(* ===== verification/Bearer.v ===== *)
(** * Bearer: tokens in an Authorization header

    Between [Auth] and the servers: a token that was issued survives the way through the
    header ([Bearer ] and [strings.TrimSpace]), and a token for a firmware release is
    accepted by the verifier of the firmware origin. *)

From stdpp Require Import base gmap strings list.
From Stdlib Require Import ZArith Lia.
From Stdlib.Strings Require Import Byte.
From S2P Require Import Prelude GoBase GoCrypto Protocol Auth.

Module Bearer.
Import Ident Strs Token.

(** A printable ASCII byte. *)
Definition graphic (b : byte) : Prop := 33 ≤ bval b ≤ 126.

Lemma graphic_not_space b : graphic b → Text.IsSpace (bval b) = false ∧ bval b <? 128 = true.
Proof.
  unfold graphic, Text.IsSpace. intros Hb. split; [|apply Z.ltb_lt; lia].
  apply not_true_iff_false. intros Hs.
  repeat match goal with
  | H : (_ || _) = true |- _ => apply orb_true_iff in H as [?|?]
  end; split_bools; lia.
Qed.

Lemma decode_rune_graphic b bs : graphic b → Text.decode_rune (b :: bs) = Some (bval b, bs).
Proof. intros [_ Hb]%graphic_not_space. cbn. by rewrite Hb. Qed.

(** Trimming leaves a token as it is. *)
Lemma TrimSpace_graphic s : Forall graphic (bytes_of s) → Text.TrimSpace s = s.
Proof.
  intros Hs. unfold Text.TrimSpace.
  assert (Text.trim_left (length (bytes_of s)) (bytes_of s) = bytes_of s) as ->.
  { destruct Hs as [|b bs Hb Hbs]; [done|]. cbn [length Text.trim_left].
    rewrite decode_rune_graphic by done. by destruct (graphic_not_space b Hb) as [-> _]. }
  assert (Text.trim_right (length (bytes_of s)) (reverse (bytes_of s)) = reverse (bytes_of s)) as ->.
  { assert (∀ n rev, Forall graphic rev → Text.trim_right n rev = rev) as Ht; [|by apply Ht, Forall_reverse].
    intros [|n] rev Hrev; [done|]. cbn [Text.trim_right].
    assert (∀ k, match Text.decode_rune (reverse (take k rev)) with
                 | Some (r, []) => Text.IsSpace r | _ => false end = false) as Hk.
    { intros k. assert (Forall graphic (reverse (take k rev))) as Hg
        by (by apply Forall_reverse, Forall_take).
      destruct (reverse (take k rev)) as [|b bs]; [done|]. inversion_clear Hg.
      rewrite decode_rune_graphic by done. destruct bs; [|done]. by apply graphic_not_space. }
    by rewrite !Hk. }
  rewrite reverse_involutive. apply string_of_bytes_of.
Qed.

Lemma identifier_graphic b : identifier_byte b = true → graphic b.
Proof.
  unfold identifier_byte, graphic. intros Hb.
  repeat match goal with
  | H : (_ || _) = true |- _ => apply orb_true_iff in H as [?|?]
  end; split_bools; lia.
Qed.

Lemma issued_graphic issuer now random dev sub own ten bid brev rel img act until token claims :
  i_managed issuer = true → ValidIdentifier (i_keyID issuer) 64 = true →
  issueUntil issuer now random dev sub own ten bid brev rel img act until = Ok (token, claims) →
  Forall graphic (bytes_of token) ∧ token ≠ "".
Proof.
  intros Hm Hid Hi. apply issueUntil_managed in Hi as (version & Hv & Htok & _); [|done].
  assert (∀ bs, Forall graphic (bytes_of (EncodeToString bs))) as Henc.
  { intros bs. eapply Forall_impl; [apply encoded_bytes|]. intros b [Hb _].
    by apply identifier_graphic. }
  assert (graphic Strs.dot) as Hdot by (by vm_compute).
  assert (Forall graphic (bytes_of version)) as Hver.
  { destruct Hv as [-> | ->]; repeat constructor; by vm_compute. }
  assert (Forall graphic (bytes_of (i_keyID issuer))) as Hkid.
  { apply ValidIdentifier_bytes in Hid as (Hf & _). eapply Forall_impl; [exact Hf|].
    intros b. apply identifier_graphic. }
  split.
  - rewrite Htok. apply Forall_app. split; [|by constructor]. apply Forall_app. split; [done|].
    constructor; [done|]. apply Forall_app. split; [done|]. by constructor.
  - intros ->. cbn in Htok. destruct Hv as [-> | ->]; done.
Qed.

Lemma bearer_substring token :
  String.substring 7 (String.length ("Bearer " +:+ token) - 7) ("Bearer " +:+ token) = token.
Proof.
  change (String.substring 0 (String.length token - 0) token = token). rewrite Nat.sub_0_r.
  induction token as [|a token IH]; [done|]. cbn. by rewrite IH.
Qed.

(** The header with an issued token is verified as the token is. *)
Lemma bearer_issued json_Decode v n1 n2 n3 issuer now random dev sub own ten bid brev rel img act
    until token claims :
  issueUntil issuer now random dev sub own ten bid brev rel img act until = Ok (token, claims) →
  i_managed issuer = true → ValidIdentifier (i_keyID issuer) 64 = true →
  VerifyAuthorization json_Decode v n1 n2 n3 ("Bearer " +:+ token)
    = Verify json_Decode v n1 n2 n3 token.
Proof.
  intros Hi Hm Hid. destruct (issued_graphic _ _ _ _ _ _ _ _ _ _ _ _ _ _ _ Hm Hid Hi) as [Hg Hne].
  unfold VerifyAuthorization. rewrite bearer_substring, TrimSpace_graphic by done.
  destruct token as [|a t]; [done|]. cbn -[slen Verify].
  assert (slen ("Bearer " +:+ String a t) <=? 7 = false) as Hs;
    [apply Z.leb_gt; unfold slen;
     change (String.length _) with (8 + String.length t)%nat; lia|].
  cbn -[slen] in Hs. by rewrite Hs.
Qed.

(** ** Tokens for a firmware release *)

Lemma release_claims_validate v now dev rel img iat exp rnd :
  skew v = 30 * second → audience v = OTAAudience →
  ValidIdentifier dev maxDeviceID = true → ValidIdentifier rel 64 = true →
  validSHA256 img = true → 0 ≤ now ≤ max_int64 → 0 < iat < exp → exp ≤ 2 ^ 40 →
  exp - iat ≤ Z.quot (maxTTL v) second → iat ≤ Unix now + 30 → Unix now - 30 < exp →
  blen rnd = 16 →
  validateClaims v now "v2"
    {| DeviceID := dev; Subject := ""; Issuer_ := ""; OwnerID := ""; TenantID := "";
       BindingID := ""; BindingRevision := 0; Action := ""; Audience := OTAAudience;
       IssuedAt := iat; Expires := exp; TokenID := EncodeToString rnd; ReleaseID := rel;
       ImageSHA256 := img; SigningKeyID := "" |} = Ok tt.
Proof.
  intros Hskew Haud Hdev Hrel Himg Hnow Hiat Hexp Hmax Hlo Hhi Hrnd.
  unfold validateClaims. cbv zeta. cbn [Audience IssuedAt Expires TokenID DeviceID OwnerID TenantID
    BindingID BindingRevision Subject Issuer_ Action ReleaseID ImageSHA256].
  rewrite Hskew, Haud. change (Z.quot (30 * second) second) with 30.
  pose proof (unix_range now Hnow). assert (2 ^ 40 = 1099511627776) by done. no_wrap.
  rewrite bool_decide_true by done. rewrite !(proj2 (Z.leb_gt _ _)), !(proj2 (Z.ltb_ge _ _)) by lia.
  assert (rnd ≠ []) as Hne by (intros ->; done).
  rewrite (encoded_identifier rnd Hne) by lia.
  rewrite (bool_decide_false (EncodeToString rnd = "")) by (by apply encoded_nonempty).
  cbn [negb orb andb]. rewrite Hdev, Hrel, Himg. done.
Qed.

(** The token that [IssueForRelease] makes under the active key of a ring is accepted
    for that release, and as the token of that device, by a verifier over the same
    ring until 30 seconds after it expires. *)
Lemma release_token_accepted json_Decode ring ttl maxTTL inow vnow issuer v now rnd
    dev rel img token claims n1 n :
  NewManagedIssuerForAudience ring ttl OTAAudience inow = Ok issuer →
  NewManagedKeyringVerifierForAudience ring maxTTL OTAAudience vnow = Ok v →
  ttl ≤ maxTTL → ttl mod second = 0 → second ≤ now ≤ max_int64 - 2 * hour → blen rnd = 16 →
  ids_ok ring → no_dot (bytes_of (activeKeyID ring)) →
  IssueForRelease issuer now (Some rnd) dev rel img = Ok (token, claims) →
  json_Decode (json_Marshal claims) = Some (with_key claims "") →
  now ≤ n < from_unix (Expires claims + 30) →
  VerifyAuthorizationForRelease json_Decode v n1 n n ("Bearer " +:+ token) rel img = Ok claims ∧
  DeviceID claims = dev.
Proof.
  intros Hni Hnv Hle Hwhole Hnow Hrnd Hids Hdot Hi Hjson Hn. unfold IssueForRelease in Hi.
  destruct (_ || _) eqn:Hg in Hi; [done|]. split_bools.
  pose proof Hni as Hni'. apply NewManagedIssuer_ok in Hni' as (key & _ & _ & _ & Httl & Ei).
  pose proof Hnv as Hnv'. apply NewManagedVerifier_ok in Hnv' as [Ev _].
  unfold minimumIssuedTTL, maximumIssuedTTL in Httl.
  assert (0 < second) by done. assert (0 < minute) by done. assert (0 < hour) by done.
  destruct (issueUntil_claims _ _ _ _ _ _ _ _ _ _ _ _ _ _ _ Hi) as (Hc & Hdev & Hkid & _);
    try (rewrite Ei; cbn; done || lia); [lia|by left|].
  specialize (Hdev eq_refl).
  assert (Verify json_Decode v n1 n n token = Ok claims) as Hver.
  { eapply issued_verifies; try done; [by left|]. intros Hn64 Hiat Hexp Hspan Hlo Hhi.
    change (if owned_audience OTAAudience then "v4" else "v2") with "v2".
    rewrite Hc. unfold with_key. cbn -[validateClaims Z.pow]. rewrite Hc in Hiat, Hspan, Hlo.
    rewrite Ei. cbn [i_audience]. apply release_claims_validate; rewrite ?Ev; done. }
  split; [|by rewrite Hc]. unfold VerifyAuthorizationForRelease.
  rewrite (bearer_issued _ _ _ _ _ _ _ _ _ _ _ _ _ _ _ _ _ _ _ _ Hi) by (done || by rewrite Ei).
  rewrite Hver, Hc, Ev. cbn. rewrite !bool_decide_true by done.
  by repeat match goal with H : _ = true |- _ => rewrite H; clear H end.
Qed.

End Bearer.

Exercise | Could you restate word for word the lines above from the one containing "assert (Forall graphic (bytes_of (i_keyID" through the one containing "- rewrite Htok.", both included, and nothing else?

Solution for this exercise |
  assert (Forall graphic (bytes_of (i_keyID issuer))) as Hkid.
  { apply ValidIdentifier_bytes in Hid as (Hf & _). eapply Forall_impl; [exact Hf|].
    intros b. apply identifier_graphic. }
  split.
  - rewrite Htok. apply Forall_app. split; [|by constructor]. apply Forall_app. split; [done|].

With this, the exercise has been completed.